Minnesota Court of Appeals
Dec 21, 2010
No. A10-555 (Minn. Ct. App. Dec. 21, 2010)

Opinion

No. A10-555.

Filed December 21, 2010.

Appeal from the Department of Employment and Economic Development, File No. 23813693-3.

Paul W. Onkka, Jr., Southern Minnesota Regional Legal Services, (for relator).

Pamela M. Harris, Martin and Squires, P.A., (for respondent Lake Region Mfg., Inc.).

Amy R. Lawler, Kathryn Short (certified student attorney), Department of Employment and Economic Development, (for respondent Department of Employment and Economic Development).

Considered and decided by Lansing, Presiding Judge; Minge, Judge; and Crippen, Judge.


This opinion will be unpublished and may not be cited except as provided by Minn. Stat. § 480A.08, subd. 3 (2010).


UNPUBLISHED OPINION


Relator challenges an employment misconduct determination, contending that the unemployment law judge (ULJ) failed to articulate a valid basis for his decision and erred by rejecting relator's claim that the conduct constituted inadvertence. Because the ULJ's articulation was adequate and relator's conduct was negligent rather than inadvertent, we affirm.

FACTS

Relator Alex Chhoun worked in a clean-room environment for respondent Lake Region Manufacturing, which assembles medical components.
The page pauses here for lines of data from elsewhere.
(* ===== verification/Lifecycle.v ===== *)
(** * The deletion of a resource

    What a reconcile of a deleted resource does against the mock, and the whole
    life of a resource: created, reconciled any number of times, deleted. *)

From stdpp Require Import base gmap list strings pretty.
From Stdlib Require Import ZArith.
From S2P Require Import Prelude Sort GoStrings GoErr Prog GroupCtl ApiTypes K8sTypes ApplyConf Env NetbirdUtil Reconcile Mirror NetworkMirror ServiceAddr DNSMirror Rps Ownership Identity Mock Converge.

Open Scope Z_scope.
Open Scope prog_scope.

(** The object with an id is gone, every other one as it was. *)
Record removed (c : coll) (id : string) (s s' : server) : Prop := {
  removed_id : id <> ""%string -> store_of c s' !! id = None;
  removed_ids : forall i, i <> id -> store_of c s' !! i = store_of c s !! i;
  removed_others : others_kept c s s'
}.

(** What a delete answers when there is nothing left to delete. *)
Definition deleted `{ErrorClass} (e : option error) : Prop :=
  match e with None => True | Some e => netbird_IsNotFound e = true end.

Section lifecycle.
Context (iterate : forall T, gmap string T -> list T) (rand_Int64 : nat -> Z).
Context {W : Type} (kube : forall c, W -> resp c * W).
Context `{ErrorClassLaws} `{K8sLibLaws}.

Abbreviation answer := (answer iterate rand_Int64 kube).

Lemma exec_after {A B} (p : M A) (f : A -> M B) w a w' :
  exec answer p w = (a, w') -> exec answer (bind p f) w = exec answer (f a) w'.
Proof. intros Hp. by rewrite exec_bind, Hp. Qed.

Lemma delete_exec c id (w : W * server) : c <> CClusters -> exists e s',
  exec answer (ask (NBDelete c id)) w = (e, (w.1, s')) /\ deleted e /\ removed c id w.2 s'.
Proof.
  intros Hc. cbn [ask perform exec].
  assert (answer (NBDelete c id) w =
    (let '(r, m) := delete_item (store_of c w.2) id in (r, (w.1, with_store c w.2 m (drawn w.2))))) as ->.
  { unfold Converge.answer. cbn. destruct c; try done; cbn; by destruct (delete_item _ _). }
  unfold delete_item. destruct (store_of c w.2 !! id) as [x|] eqn:Hx.
  - eexists None, _. split; [reflexivity|]. split; [done|]. constructor.
    + intros _. rewrite store_with_store by done. apply lookup_delete_eq.
    + intros i Hi. rewrite store_with_store by done. by apply lookup_delete_ne.
    + apply others_with_store.
  - eexists (Some _), _. split; [reflexivity|]. split; [apply mock_not_found|].
    rewrite with_store_same by done. by constructor.
Qed.

Lemma removed_none c s : removed c "" s s.
Proof. by constructor. Qed.

Section kind.
Context {k : kind} `{MirrorObject k} `{!Specified k}.
Context (cr : W -> obj k) (ns name : string).

(** The recorded id, if any, is one of the target's collection. *)
Definition recorded (T : target (k := k)) (o : obj k) : Prop := t_id T o = ""%string \/ exists x, t_declared T o x.

(** What the delete of a mirror does where no other resource shares the object
    ([sole]). *)
Class Releasing (m : mirror k) (T : target (k := k)) (sole : obj k -> W * server -> Prop) :=
  del_releases : forall o w, recorded T o -> sole o w -> exists e w',
    exec answer (m_del m o) w = (e, w') /\ deleted e /\ removed (t_coll T) (t_id T o) w.2 w'.2.

(** A reconciler that treats a deleted resource as a mirror with the delete of
    [m] does, as long as the delete succeeds. *)
Definition releases_as (R : M outcome) (m : mirror k) : Prop := forall w o w1 e w2,
  answer (KGet k ns name) w = (Ok o, w1) -> deleting (GetMeta o) = true ->
  exec answer (m_del m o) w1 = (e, w2) -> deleted e ->
  exec answer R w = exec answer (Mirror.Reconcile m false ns name) w.

Lemma mirror_releases (m : mirror k) : releases_as (Mirror.Reconcile m false ns name) m.
Proof. done. Qed.

Section reconcile.
Context `{!MirrorObjectLaws k}.
Context (R : M outcome) (m : mirror k) (T : target (k := k)) (good sole : obj k -> W * server -> Prop).
Context `{!Core T} `{!Converging iterate rand_Int64 kube m T good} `{!Releasing m T sole}.
Context (Hacts : acts_as iterate rand_Int64 kube ns name R m) (Hrel : releases_as R m).

(** The last call of a run that takes the finalizer off. *)
Definition finished (w w' : W * server) : Prop :=
  exec answer R w = ((no_requeue, None),
    (answer (KPatch k (remove_finalizer (cr w.1) (Finalizer (m_finalizer m))) false) w').2).

Lemma Reconcile_releases w :
  stores_cr kube cr ns name T -> deleting (GetMeta (cr w.1)) = true -> recorded T (cr w.1) -> sole (cr w.1) w ->
  exists w', finished w w' /\ removed (t_coll T) (t_id T (cr w.1)) w.2 w'.2.
Proof.
  intros Hst Hd Hrec Hsole. pose proof (answer_get iterate rand_Int64 kube cr ns name T w Hst) as Hget.
  destruct (del_releases (cr w.1) w Hrec Hsole) as (e & w' & Hrun & He & Hrem). exists w'. split; [|done].
  unfold finished. rewrite (Hrel w (cr w.1) w e w' Hget Hd Hrun He).
  unfold Mirror.Reconcile. cbn [bind ask perform]. rewrite (exec_call _ _ _ _ _ _ Hget), Hd.
  unfold Mirror.reconcileDelete. rewrite exec_bind, Hrun. cbv beta iota zeta. unfold patch.
  set (o' := remove_finalizer _ _).
  destruct (answer_patch iterate rand_Int64 kube cr ns name T w' o' false Hst) as (k1 & Hp & _).
  assert (exec answer (do^ ask (KPatch k o' false) in Ret (no_requeue, None)) w' = ((no_requeue, None), (answer (KPatch k o' false) w').2)) as Hfin.
  { cbn [then_outcome bind ask perform]. by rewrite (exec_call _ _ _ _ _ _ Hp), Hp. }
  destruct e as [e|]; [|exact Hfin]. cbn in He. by rewrite He.
Qed.

(** What is left of a deleted resource that was reconciled any number of times. *)
Lemma mirror_leaves_nothing n w wd :
  stores_cr kube cr ns name T -> good (cr w.1) w -> deleting (GetMeta (cr w.1)) = false ->
  let w1 := once iterate rand_Int64 kube R w in
  let w2 := Nat.iter n (once iterate rand_Int64 kube R) w1 in
  wd.2 = w2.2 -> same_core T (cr w2.1) (cr wd.1) -> deleting (GetMeta (cr wd.1)) = true -> sole (cr wd.1) wd ->
  t_id T (cr w1.1) <> ""%string /\
  exists w', finished wd w' /\ removed (t_coll T) (t_id T (cr w1.1)) w.2 w'.2.
Proof.
  intros Hst Hg Hlive. cbn zeta. intros Hserver Hcore Hdel Hsole.
  destruct (mirror_settles iterate rand_Int64 kube cr ns name R m T good Hacts n w Hst Hg Hlive) as (Hr1 & _ & Hc & Hw).
  destruct (reached_settled _ _ _ _ _ Hr1) as (Hne & x & _ & Hx). split; [done|].
  assert (same_core T (cr (once iterate rand_Int64 kube R w).1) (cr wd.1)) as Hc' by (by etrans).
  destruct (Reconcile_releases wd Hst Hdel) as (w' & Hfin & Hrem); [|done|].
  { right. exists x. by rewrite <- Hc'. }
  exists w'. split; [done|]. rewrite <- Hc', Hserver, Hw in Hrem.
  destruct (reached_frame _ _ _ _ _ Hr1) as [Hoth Hids], Hrem as [Hid Hids' Hoth'].
  constructor; [done| |].
  - intros i Hi. by rewrite Hids', Hids.
  - destruct Hoth as [? Hs], Hoth' as [? Hs']. split; [congruence|]. intros c' Hc'2. by rewrite Hs', Hs.
Qed.
End reconcile.
End kind.

(** ** The kinds *)

(** A delete of the recorded id. *)
Lemma plain_delete c id (w : W * server) : c <> CClusters -> exists e w',
  exec answer (if String.eqb id "" then Ret None else ask (NBDelete c id)) w = (e, w') /\ deleted e /\ removed c id w.2 w'.2.
Proof.
  intros Hc. destruct (String.eqb_spec id "") as [->|_].
  - exists None, w. split; [done|]. split; [done|]. apply removed_none.
  - destruct (delete_exec c id w Hc) as (e & s' & Hrun & He & Hrem). by exists e, (w.1, s').
Qed.

#[export] Instance network_releasing : Releasing NewNetworkReconciler network_target (fun _ _ => True).
Proof. intros o w _ _. by apply (plain_delete CNetworks). Qed.

#[export] Instance service_releasing `{SortSlice} mode_text req :
  Releasing (NewReverseProxyServiceReconciler mode_text) (service_target req) (fun _ _ => True).
Proof. intros o w _ _. by apply (plain_delete CServices). Qed.

#[export] Instance resource_releasing network :
  Releasing NewNetworkResourceReconciler (resource_target network) (fun _ _ => network <> ""%string).
Proof.
  intros o w Hrec Hn. cbn [m_del NewNetworkResourceReconciler]. unfold deleteNetworkResource.
  destruct (plain_delete (CResources network) (nres_ResourceID (NetworkResource_Status o)) w) as (e & w' & Hrun & Hrest); [done|].
  exists e, w'. split; [|exact Hrest]. rewrite <- Hrun. destruct Hrec as [Hid|(x & Hnet & _)]; cbn in *.
  - by rewrite Hid.
  - rewrite Hnet. destruct (String.eqb_spec network ""); [done|]. by destruct (String.eqb _ _).
Qed.

#[export] Instance record_releasing zone : Releasing NewDNSRecordReconciler (record_target zone) (fun _ _ => zone <> ""%string).
Proof.
  intros o w Hrec Hn. cbn [m_del NewDNSRecordReconciler]. unfold deleteDNSRecord.
  destruct (plain_delete (CRecords zone) (rec_RecordID (DNSRecord_Status o)) w) as (e & w' & Hrun & Hrest); [done|].
  exists e, w'. split; [|exact Hrest]. rewrite <- Hrun. destruct Hrec as [Hid|(x & Hz & _)]; cbn in *.
  - by rewrite Hid.
  - rewrite Hz. destruct (String.eqb_spec zone ""); [done|]. by destruct (String.eqb _ _).
Qed.

(** No other live resource has the zone: none declares its name in NetBird or
    records its id. *)
Definition sole_owner (o : DNSZone) (w : W * server) : Prop := forall z,
  zones w.2 !! zone_ZoneID (DNSZone_Status o) = Some z -> exists items,
    (kube (KList KDNSZone None None) w.1).1 = Ok items /\
    anotherLiveMatches DNSZone_Meta (DNSZone_Meta o) items (sharesZone o (api.z_Name z)) = false.

#[export] Instance zone_releasing gs : Releasing NewDNSZoneReconciler (zone_target gs) sole_owner.
Proof.
  intros o w _ Hsole. cbn [m_del NewDNSZoneReconciler t_coll t_id zone_target]. unfold deleteDNSZone.
  set (id := zone_ZoneID (DNSZone_Status o)).
  destruct (String.eqb_spec id "") as [->|Hne]; [exists None, w; split; [done|]; split; [done|]; apply removed_none|].
  cbn [bind ask perform]. rewrite (exec_call _ _ _ _ _ _ (answer_get_item iterate rand_Int64 kube CZones id w ltac:(done))).
  change (get_item (store_of CZones w.2) id) with
    (match zones w.2 !! id with Some x => Ok x | None => not_found end : result error api.Zone).
  destruct (zones w.2 !! id) as [z|] eqn:Hz.
  - destruct (Hsole z Hz) as (items & Hitems & Hothers). unfold dnsZoneSharedByOther, ask, perform. cbn [bind bind_result].
    assert (answer (KList KDNSZone None None) w = (Ok items, ((kube (KList KDNSZone None None) w.1).2, w.2))) as Hl.
    { rewrite answer_kube by done. by rewrite Hitems. }
    rewrite (exec_call _ _ _ _ _ _ Hl). cbn [bind]. rewrite Hothers.
    destruct (delete_exec CZones id ((kube (KList KDNSZone None None) w.1).2, w.2)) as (e & s' & Hrun & Hrest); [done|].
    by exists e, (((kube (KList KDNSZone None None) w.1).2), s').
  - rewrite not_found_api. cbn. rewrite mock_not_found. exists None, w. split; [done|]. split; [done|].
    constructor; [intros _; exact Hz|done|done].
Qed.

#[export] Instance group_releasing : Releasing group_mirror group_target (fun _ _ => True).
Proof. intros o w _ _. by apply (plain_delete CGroups). Qed.

Lemma group_releases recorder ns name : releases_as ns name (GroupCtl.Reconcile recorder ns name) group_mirror.
Proof.
  intros w o w1 e w2 Hg Hd Hrun He. unfold GroupCtl.Reconcile, Mirror.Reconcile.
  assert (deleting (Group_Meta o) = true) as Hd' by exact Hd.
  cbn [bind ask perform]. rewrite !(exec_call _ _ _ _ _ _ Hg), Hd, Hd'.
  unfold GroupCtl.reconcileDelete, Mirror.reconcileDelete. cbn [m_del group_mirror] in Hrun |- *.
  rewrite exec_bind. unfold group_release in Hrun |- *.
  destruct (String.eqb_spec (group_GroupID (Group_Status o)) "") as [_|_]; [done|].
  cbv iota in Hrun |- *. rewrite Hrun. etransitivity; [exact (exec_after _ _ _ _ _ Hrun)|].
  destruct e as [e|]; [|done]. cbn in He. by rewrite He.
Qed.
End lifecycle.

(** ** Concrete servers *)
Module LifecycleRun.
Import MockRun.

(** An API server that holds one Group. *)
Definition one_group (c : call) (g : Group) : resp c * Group :=
  match c with
  | KGet KGroup _ _ => (Ok g, g)
  | KPatch KGroup g' _ => (None, g')
  | c => (no_answer c, g)
  end.

Definition group_cr (name id : string) (deleted : option Z) : Group :=
  mkGroup (mkMeta name "default" "uid" ∅ ∅ [] deleted 1) (mkGroupSpec name) (mkGroupStatus 0 [] id).

(** Someone else's group; the recorded one is gone. *)
Definition others : server :=
  with_store CGroups Client {[ "g-1"%string := api.mkGroup "g-1" "theirs" [api.mkPeerMinimum "peer" "laptop"] [] ]} 0.

Definition reconcile_group : Group * server -> Group * server :=
  once iterate0 rand0 one_group (GroupCtl.Reconcile false "default" "ours").

Lemma one_group_leaves_nothing :
  let w := (group_cr "ours" "g-0" None, others) in
  let w1 := reconcile_group w in
  let w2 := reconcile_group w1 in
  let wd := (group_cr "ours" (group_GroupID (Group_Status w2.1)) (Some 0), w2.2) in
  groups w1.2 = {[ "g-1" := api.mkGroup "g-1" "theirs" [api.mkPeerMinimum "peer" "laptop"] []; "id-0" := api.mkGroup "id-0" "ours" [] [] ]} /\
  groups (reconcile_group wd).2 = groups w.2 /\
  exists w', finished iterate0 rand0 one_group (k := KGroup) id (GroupCtl.Reconcile false "default" "ours") group_mirror wd w' /\
    removed CGroups "id-0" w.2 w'.2.
Proof.
  cbn zeta. split; [vm_compute; reflexivity|]. split; [vm_compute; reflexivity|].
  refine (proj2 (mirror_leaves_nothing iterate0 rand0 one_group (k := KGroup) id "default" "ours"
    (GroupCtl.Reconcile false "default" "ours") group_mirror group_target (fun _ _ => True) (fun _ _ => True)
    (group_acts _ _ _ _ _ _) (group_releases _ _ _ _ _ _) 1 (group_cr "ours" "g-0" None, others) _ _ _ _ _ _ _ _));
    [|done..|split; vm_compute; reflexivity|done|done].
  constructor; [done|]. intros g o b. by repeat split.
Qed.

(** An API server that once refuses to store the status of a Network. *)
Definition flaky_network (c : call) (w : Network * bool) : resp c * (Network * bool) :=
  match c with
  | KGet KNetwork _ _ => (Ok w.1, w)
  | KPatch KNetwork o status =>
      if w.2 && status then (Some (ErrText "conflict"), (w.1, false)) else (None, (o, w.2))
  | c => (no_answer c, w)
  end.

(** The id of a network that was made is only in the status: when that is not
    stored, the next reconcile makes another network, and the first is never
    deleted. *)
Lemma lost_status_duplicates :
  let net := mkNetwork (mkMeta "corp" "default" "uid" ∅ ∅ [] None 1) (mkNetworkSpec "corp" "") (mkNetworkStatus 0 [] "") in
  let reconcile := once iterate0 rand0 flaky_network (Mirror.Reconcile NewNetworkReconciler false "default" "corp") in
  let w := Nat.iter 3 reconcile ((net, true), Client) in
  networks w.2 = {[ "id-0" := api.mkNetwork "id-0" "corp" None; "id-1" := api.mkNetwork "id-1" "corp" None ]} /\
  net_NetworkID (Network_Status w.1.1) = "id-1"%string.
Proof. split; vm_compute; reflexivity. Qed.
End LifecycleRun.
Respondent's policies specifically prohibit clean-room operators from wearing clothing containing fuzz or glitter in order to maintain a noncontaminated environment. On November 4, 2009, relator wore a shirt to work that depicted a glitter drawing. This policy violation subsequently cost respondent approximately $40,000 to remedy. Relator's employment was terminated on November 10 based solely on the November 4 glitter incident.
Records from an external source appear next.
(* ===== verification/System.v ===== *)
(** * The operator as a whole: who owns what in NetBird

    Reconciles of many custom resources run concurrently and interleave, call
    by call, with users, other clients of NetBird, failures and restarts.  The
    system below is such an interleaving for one kind of custom resource and
    the NetBird collections it mirrors; the cache a reconcile reads from may be
    stale, and two reconciles of one resource may overlap.  Its invariant:
    every id a resource has ever recorded was handed out for that very
    resource, so that no reconcile updates or deletes an object that was
    created for another one. *)

From stdpp Require Import base gmap list strings.
From Stdlib Require Import ZArith Lia Eqdep.
From S2P Require Import Prelude Sort GoStrings GoErr Prog ApiTypes K8sTypes ApplyConf Env NetbirdUtil Reconcile Mirror NetworkMirror ServiceAddr Rps GroupCtl SetupKeyCtl Router Ownership.

Open Scope prog_scope.

(** ** The kinds that own what they mirror *)

#[export] Program Instance Network_recorder : Recorder KNetwork := {|
  family c := bool_decide (c = CNetworks);
  recorded := (fun n => net_NetworkID (Network_Status n) : string)
|}.
Solve All Obligations with done.

#[export] Program Instance NetworkResource_recorder : Recorder KNetworkResource := {|
  family c := match c with CResources _ => true | _ => false end;
  recorded := (fun n => nres_ResourceID (NetworkResource_Status n) : string)
|}.
Solve All Obligations with done.

#[export] Program Instance Rps_recorder : Recorder KReverseProxyService := {|
  family c := bool_decide (c = CServices);
  recorded := (fun n => rps_ServiceID (ReverseProxyService_Status n) : string)
|}.
Solve All Obligations with done.

#[export] Program Instance Group_recorder : Recorder KGroup := {|
  family c := bool_decide (c = CGroups);
  recorded := (fun n => group_GroupID (Group_Status n) : string)
|}.
Solve All Obligations with done.

#[export] Program Instance SetupKey_recorder : Recorder KSetupKey := {|
  family c := bool_decide (c = CSetupKeys);
  recorded := (fun n => sk_SetupKeyID (SetupKey_Status n) : string)
|}.
Solve All Obligations with done.

#[export] Program Instance NetworkRouter_recorder : Recorder KNetworkRouter := {|
  family c := match c with CRouters _ => true | _ => false end;
  recorded := (fun n => router_RouterID (NetworkRouter_Status n) : string)
|}.
Solve All Obligations with done.


#[export] Instance Network_tracked `{ErrorClass} : Tracked NewNetworkReconciler.
Proof.
  constructor; cbn [m_apply m_del NewNetworkReconciler]; intros.
  - unfold applyNetwork, verifyNetbirdID, get_err. owns_run fail. 
  - unfold deleteNetwork. owns_run fail.
Qed.

Lemma rehome_holds own (nr : obj KNetworkResource) network :
  holds own nr -> holds (k := KNetworkResource) own (rehome_resource nr network).
Proof. intros [Ho|Ho]; unfold holds; cbn in *; destruct (_ && _); auto. Qed.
Determining that relator's actions constituted employment misconduct, the agency denied relator's unemployment compensation benefits application, which relator then appealed. At the hearing before the ULJ, relator testified that she did not notice glitter on the shirt when she bought it or when she chose to wear it to work. In December 2009, the ULJ issued a decision affirming the denial of relator's application on grounds that her negligent conduct constituted employment misconduct. Upon reconsideration early in 2010, despite acknowledging that he initially applied an older version of the employment misconduct statute, the ULJ affirmed the decision under the current statutory language.

DECISION

If a ULJ's decision was affected by an error of law, unsupported by substantial evidence in the record, or otherwise arbitrary or capricious, we are authorized to reverse or modify the decision. Minn. Stat. § 268.105, subd. 7(d) (2008).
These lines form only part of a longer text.